REQUIRED ACTION
Each line below that includes the word "onRequestBody" is to be reported.
--------------------
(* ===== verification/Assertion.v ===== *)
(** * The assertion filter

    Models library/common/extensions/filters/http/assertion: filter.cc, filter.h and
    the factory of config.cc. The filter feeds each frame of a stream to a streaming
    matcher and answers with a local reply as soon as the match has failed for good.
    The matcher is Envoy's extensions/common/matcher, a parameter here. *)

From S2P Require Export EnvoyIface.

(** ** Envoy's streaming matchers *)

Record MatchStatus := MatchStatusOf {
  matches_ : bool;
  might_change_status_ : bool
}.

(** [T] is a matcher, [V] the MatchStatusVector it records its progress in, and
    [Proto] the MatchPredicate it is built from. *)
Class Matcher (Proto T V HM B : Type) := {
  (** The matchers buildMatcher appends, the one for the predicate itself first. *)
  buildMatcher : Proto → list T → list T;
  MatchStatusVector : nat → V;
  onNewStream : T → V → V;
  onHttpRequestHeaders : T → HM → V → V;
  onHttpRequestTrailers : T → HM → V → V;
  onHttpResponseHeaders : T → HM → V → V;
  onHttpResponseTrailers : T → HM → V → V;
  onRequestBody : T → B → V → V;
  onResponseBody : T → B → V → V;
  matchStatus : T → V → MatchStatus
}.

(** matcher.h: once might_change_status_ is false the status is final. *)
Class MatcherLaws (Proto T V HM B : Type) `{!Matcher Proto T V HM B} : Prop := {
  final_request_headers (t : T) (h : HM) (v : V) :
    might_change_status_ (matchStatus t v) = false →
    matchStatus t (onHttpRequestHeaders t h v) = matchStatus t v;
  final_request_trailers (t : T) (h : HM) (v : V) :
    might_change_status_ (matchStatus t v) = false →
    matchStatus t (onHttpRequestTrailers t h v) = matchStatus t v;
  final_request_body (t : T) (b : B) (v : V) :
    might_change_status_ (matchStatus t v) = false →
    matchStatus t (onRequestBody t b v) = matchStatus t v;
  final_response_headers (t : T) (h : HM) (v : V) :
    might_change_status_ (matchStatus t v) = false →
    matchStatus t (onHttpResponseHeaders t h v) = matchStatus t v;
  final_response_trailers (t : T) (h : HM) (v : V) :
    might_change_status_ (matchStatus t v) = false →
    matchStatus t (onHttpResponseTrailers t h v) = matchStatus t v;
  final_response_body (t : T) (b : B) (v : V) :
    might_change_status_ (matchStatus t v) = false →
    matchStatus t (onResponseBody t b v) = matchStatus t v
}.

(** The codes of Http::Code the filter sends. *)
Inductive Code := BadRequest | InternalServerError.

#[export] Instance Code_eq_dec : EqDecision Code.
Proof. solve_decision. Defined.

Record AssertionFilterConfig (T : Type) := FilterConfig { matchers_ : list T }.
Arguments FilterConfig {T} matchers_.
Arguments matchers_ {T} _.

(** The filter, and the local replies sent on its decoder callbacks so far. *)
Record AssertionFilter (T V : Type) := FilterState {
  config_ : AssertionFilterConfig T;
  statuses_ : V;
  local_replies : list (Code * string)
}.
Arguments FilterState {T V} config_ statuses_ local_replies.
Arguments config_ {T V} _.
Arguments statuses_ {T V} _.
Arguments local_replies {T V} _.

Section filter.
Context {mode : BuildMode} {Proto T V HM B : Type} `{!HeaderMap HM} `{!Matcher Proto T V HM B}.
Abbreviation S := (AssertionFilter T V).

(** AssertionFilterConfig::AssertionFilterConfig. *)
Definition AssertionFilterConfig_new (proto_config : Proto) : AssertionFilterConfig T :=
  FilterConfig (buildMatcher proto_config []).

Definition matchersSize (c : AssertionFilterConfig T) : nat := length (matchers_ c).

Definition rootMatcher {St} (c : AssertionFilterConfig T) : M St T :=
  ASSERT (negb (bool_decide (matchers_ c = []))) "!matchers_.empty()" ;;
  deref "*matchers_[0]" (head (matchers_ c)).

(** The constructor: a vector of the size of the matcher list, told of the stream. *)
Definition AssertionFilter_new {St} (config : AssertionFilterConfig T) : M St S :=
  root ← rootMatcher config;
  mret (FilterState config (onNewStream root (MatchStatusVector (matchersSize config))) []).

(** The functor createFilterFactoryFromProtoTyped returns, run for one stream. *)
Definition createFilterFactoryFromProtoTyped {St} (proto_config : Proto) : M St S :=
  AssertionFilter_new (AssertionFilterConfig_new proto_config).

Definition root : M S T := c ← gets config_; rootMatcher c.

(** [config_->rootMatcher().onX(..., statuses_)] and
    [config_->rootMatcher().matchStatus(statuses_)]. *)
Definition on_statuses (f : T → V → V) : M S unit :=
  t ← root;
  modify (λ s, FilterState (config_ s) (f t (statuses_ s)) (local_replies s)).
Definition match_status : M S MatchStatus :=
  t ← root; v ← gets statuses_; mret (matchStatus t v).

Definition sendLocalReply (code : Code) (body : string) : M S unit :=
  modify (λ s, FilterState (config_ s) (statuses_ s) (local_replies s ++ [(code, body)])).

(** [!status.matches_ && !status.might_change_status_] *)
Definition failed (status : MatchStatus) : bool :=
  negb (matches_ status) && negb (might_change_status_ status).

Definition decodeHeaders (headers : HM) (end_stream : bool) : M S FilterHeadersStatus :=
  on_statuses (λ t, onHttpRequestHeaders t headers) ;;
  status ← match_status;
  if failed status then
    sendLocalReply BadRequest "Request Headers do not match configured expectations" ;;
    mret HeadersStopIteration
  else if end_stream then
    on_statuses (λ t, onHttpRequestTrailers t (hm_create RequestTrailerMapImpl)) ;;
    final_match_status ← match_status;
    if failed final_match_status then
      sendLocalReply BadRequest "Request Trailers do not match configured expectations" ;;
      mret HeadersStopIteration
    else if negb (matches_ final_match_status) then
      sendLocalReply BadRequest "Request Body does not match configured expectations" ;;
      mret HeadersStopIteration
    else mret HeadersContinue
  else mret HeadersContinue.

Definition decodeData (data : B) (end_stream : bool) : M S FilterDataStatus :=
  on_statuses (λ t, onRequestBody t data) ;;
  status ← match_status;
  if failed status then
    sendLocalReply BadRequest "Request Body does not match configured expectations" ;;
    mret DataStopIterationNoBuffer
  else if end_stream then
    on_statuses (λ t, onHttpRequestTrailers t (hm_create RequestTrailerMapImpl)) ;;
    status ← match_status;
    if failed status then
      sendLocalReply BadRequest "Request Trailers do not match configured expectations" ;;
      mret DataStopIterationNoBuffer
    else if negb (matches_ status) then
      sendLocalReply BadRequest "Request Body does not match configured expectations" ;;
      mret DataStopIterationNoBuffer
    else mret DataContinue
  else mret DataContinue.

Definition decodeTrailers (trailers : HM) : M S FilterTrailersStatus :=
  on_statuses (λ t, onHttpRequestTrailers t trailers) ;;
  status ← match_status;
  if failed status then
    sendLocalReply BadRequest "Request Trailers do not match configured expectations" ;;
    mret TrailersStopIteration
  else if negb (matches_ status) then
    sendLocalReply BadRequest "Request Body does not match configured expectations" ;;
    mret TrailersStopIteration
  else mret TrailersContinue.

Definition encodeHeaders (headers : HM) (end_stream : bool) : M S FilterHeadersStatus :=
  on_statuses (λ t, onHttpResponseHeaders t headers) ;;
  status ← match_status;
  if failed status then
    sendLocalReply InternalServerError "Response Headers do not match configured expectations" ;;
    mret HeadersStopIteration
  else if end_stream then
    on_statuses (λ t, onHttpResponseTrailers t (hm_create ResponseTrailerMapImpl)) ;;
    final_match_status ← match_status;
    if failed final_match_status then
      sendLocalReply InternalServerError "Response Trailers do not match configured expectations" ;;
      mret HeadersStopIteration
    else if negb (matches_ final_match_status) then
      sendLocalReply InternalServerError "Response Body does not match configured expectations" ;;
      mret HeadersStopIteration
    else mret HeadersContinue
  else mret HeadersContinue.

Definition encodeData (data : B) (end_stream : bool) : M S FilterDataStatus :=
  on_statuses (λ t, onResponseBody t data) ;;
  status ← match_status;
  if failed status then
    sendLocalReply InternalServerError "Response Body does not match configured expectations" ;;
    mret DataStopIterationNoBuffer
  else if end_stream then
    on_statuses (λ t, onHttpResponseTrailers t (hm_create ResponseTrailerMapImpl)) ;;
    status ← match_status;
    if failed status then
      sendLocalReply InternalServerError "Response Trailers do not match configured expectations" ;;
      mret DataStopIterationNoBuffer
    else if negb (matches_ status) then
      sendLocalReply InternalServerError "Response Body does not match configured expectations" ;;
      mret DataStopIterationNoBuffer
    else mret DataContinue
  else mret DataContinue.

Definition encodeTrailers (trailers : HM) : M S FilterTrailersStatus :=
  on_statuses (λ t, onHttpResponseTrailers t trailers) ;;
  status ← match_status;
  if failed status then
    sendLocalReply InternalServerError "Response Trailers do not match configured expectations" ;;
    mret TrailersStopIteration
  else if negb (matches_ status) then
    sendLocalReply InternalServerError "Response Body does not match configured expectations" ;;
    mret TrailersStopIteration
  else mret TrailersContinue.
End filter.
--------------------
RESPONSE TO THE EXERCISE
  onRequestBody : T → B → V → V;
    matchStatus t (onRequestBody t b v) = matchStatus t v;
  on_statuses (λ t, onRequestBody t data) ;;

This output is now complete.